Diego Maradona Jr. I giorni felici con la moglie Nunzia

È il 12 novembre quando Diego arriva all’ospedale Cotugno. Diego è ancora lì. Non è più in gravi condizioni. Ma è lontano dal calore dei suoi cari. Ed è evidentemente preoccupato per la moglie ed i suoi due bambini. Parla con grande difficoltà, affannando, facendo frequenti pause. La mancanza di fiato strozza la voce in gola. Dieguito è consapevole del fatto che sarà una prova durissima, ma ne vuole parlare con Juorno. Perchè spera che la sua testimonianza possa dare coraggio a chi sta male ed essere da monito a chi sta bene a seguire tutte le regole per evitare il contagio. Parliamo con lui al telefono, l’unico legame che Dieguito ha con l’esterno. Dentro l’ospedale, però, ci sono medici e infermieri che ogni paziente considera angeli custodi.

Diego, come stai?
Sto molto, molto meglio, ringrazio Dio e questa eccellenza ospedaliera che abbiamo a Napoli: i medici e gli infermieri del Cotugno sono bravissimi.

Sei riuscito a capire quando e dove hai contratto il covid?
Difficile dire il momento esatto del contagio. Probabilmente, considerato che ho fatto molta attenzione, credo che me lo abbia trasmesso il mio vicino di casa. Ovviamente non sapevano, essendo asintomatici, di essere stati contagiati a loro volta. In ogni caso è successo.

Quando hai avuto veramente paura?
Quando ho cominciato a stare molto male e ho chiamato l’ambulanza. Mi hanno portato al pronto soccorso dell’ospedale di Pozzuoli, la Schiana, e sono stato subito visitato: il dottore ha immediatamente capito che avevo fame d’aria. Ma nonostante mi sentissi malissimo, mi hanno rimandato a casa con un referto di polmonite bilaterale. In quel momento ho avuto veramente paura.

Diego Maradona Jr. Il ricovero al Cotugno e le prime cure

Come ti hanno curato al Cotugno?
Al Cotugno sono stati meravigliosi. Dal primo giorno hanno studiato il mio caso, cosa che fanno con tutti. Da subito hanno scelto le terapie più appropriate. Ero molto grave. Il casco CPAP è un’esperienza terribile ma efficace: ora sto decisamente molto meglio. Senza ossigeno avrei potuto non farcela.

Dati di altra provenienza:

Lemma sync_ends junk s c psync running delayed link_ok started wrote newid s' o : syncCommand junk s c psync running delayed link_ok started wrote newid = Some s' ->
  ends_at o (slaves s) -> (running = NoChild -> existsb ending (slaves s) = false) -> (running = NoChild -> delayed = false -> started = true -> o = master_repl_offset s) -> ends_at o (slaves s').
Proof.
  unfold syncCommand. intros E He Hno Ho. destruct (existsb _ _); [by injection E as <-|]. destruct (_ && _); [by injection E as <-|]. destruct (negb _); [by injection E as <-|].
  apply bind_Some in E as ([[s1 c1] partial] & E1 & E).
  assert ((existsb ending (slaves s) = false -> existsb ending (slaves s1) = false) /\ ends_at o (slaves s1) /\ master_repl_offset s1 = master_repl_offset s) as (Hno1 & He1 & Ho1).
  { destruct psync as [[id off]|]; [|by injection E1 as <- _ _]. by apply (psync_ends _ _ _ _ _ _ _ _ o E1). }
  destruct partial; [by injection E as <-|]. apply bind_Some in E as (s2 & E2 & E).
  set (c2 := sl_with_state c1 SLAVE_STATE_WAIT_BGSAVE_START (sl_initial c1)) in *. assert (slaves s2 = slaves s1 ++ [c2] /\ master_repl_offset s2 = master_repl_offset s1) as [Es Eo].
  { destruct (_ && _); [|by injection E2 as <-]. revert E2. unfold createReplicationBacklog. destruct (bl_buf _); [done|]. by intros [= <-]. }
  assert (ends_at o (slaves s2)) as He2 by (rewrite Es; by apply ends_snoc). destruct running; try by injection E as <-.
  - destruct delayed; injection E as <-; [done|]. apply bgsave_ends; [|intros ->; rewrite Eo, Ho1; by apply Ho]. rewrite Es, existsb_app, Hno1 by auto. done.
  - destruct (List.find _ _) as [d|] eqn:Ed; [|by injection E as <-]. destruct (_ =? _); [|by injection E as <-]. injection E as <-. rewrite setup_mild. cbn [with_seldb with_slaves slaves].
    apply find_some in Ed as [Hd%list_elem_of_In Hst]. pose proof He2 as He3. unfold ends_at in He3. rewrite Forall_forall in He3. specialize (He3 d Hd Hst). apply ends_replace; [done|]. by rewrite setup_initial.
Qed.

Che cosa vuoi dire a chi minimizza la gravità del Covid?
Il Covid è un incubo. È l’inferno che si materializza ed è difficile trovare le parole giuste per raccontare l’inferno. Piango tutti i giorni ma non per paura di morire. Ti senti fragile. Come una foglia esposta al vento di una tempesta.

I Maradona. Due periodi difficilissimi: il padre ricoverato per una operazione alla testa; Diego Jr in ospedale per il covid

Hai sentito tuo padre?
No. In questo periodo neanche lui è stato molto bene. Ora per fortuna sta meglio. Appena mi sarà possibile conto di andare con la mia famiglia da lui. Voglio abbracciarlo.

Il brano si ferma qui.